薄被下的躯体酸痛异常,解开衣襟,裸露出胸腹,全是斑驳的吻痕,就连大腿间也有。

        谢横故意在他身体最隐秘的地方留下痕迹,反正别人也看不见,只有他自己忐忑不安,还觉得羞耻。

        那些痕迹摩擦着衣物都会产生些微的刺痒感,无时不刻的令他想到,谢横是如何留下这些痕迹的,他又是怎么在人身下辗转喘息着,露出狼狈的姿态。

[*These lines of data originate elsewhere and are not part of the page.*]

Lemma existsb_joinable_false ts :
  existsb joinable ts = false → ts = replicate (length ts) Joined.
Proof.
  induction ts as [|t ts IH]; simpl; [done|].
  intros [H1 H2]%orb_false_iff. destruct t; try done. by rewrite <- IH.
Qed.

Lemma dtor_body_Ok p r :
  dtor_body p = r → pool_of r ≠ None →
  ∃ l, r = Ok (with_destroyed true (with_tasks ∅ (with_released (l ++ released p) p))) ∧
       threads_ p = replicate (length (threads_ p)) Joined ∧
       ∀ t, t ∈ l ↔ ∃ k info r, tasks_ p !! k = Some info ∧ heap p !! info = Some r ∧
                               task r = Some t.
Proof.
  unfold dtor_body. intros <-.
  destruct (delete_all (map_to_list (tasks_ p)) p) as [p1|] eqn:E; [|done].
  apply delete_all_Some in E as (l & -> & Hl). simpl.
  destruct (existsb joinable (threads_ p)) eqn:Hj; [done|]. intros _.
  exists l. split; [done|]. split; [by apply existsb_joinable_false|].
  intros t. rewrite Hl. by setoid_rewrite elem_of_map_to_list.
Qed.

Lemma all_joined_inv p :
  pool_inv p → threads_ p = replicate (length (threads_ p)) Joined →
  stopping_ p = true ∧ queue_ p = [].
Proof.
  intros I E. apply (inv_exit p I 0). right.
  pose proof (inv_threads p I). rewrite E.
  destruct (threads_ p); [done|]. done.
Qed.

Lemma dtor_body_inv p p' :
  pool_inv p → pool_of (dtor_body p) = Some p' → pool_inv p'.
Proof.
  intros I H.
  destruct (dtor_body_Ok p _ eq_refl) as (l & E & Hj & _); [congruence|].
  rewrite E in H. simpl in H. injection H as <-.
  destruct (all_joined_inv p I Hj) as [Hs Hq].
  constructor; simpl; try apply I.
  - rewrite Hq. by intros n ?%elem_of_nil.
  - by intros ??? ?%lookup_empty_Some.
  - by intros ?? ?%lookup_empty_Some.
  - intros _. split; [done|]. rewrite Hj. by apply Forall_replicate.
Qed.

Lemma ThreadPool_delete_inv p p' :
  pool_inv p → destroyed p = false →
  pool_of (ThreadPool_delete p) = Some p' → pool_inv p'.
Proof.
  intros I Hd. unfold ThreadPool_delete. destruct (negb (stopping_ p)).
  - by apply Stop_enter_inv.
  - by apply dtor_body_inv.
Qed.

Lemma joined_inv ts p :
  pool_inv p → join_all (threads_ p) = Some ts →
  pool_inv (with_joiner None (with_threads ts p)).
Proof.
  intros I H. apply join_all_Some in H as [Hall ->].
  assert (stopping_ p = true ∧ queue_ p = []) as Hsq.
  { pose proof (inv_threads p I) as Hne.
    destruct (threads_ p) as [|t ts] eqn:E; [done|].
    apply Forall_cons in Hall as [Ht _].
    apply (inv_exit p I 0). rewrite E. simpl. destruct Ht as [-> | ->]; auto. }
  constructor; simpl; try apply I.
  - intros i info H. by apply lookup_replicate in H as [? _].
  - done.
  - pose proof (inv_threads p I). by destruct (threads_ p).
  - intros Hd. split; [by apply (inv_destroyed p I)|]. by apply Forall_replicate.
Qed.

        娘对此毫不知情,只是因为他的遮掩心领神会的一笑,当他害羞了,没有再追问他,叮嘱他好好休息。

        房间里的人都跟着撤了出去,这次竟然连谢横也没再坚持。

        他看着对方迈着一双长腿,脊背挺直,逆着光的背影显得格外的高大,充满了难以言喻的压迫感,他在人身后,就像是永远都无法跨越那厚重的阴影一样,只能任由涌进房间里的光被遮挡。

        直到人出了房间,关上了门,在房门即将合上的刹那,他看着谢横唇角上扬,笑意颇深,同时唇瓣轻启,那简单的字眼,一眼就能分辨。

        “哥哥……”

        他脊背一凉,垂落在身侧的手,攥紧了身下的床单,似乎已经预料到了,等待自己的只有不断重复的噩梦。

        这间房间就像是牢笼,他在其中,只会被梦魇所困,而谢横就是困住他的梦魇。

        必须得尽快离开才行。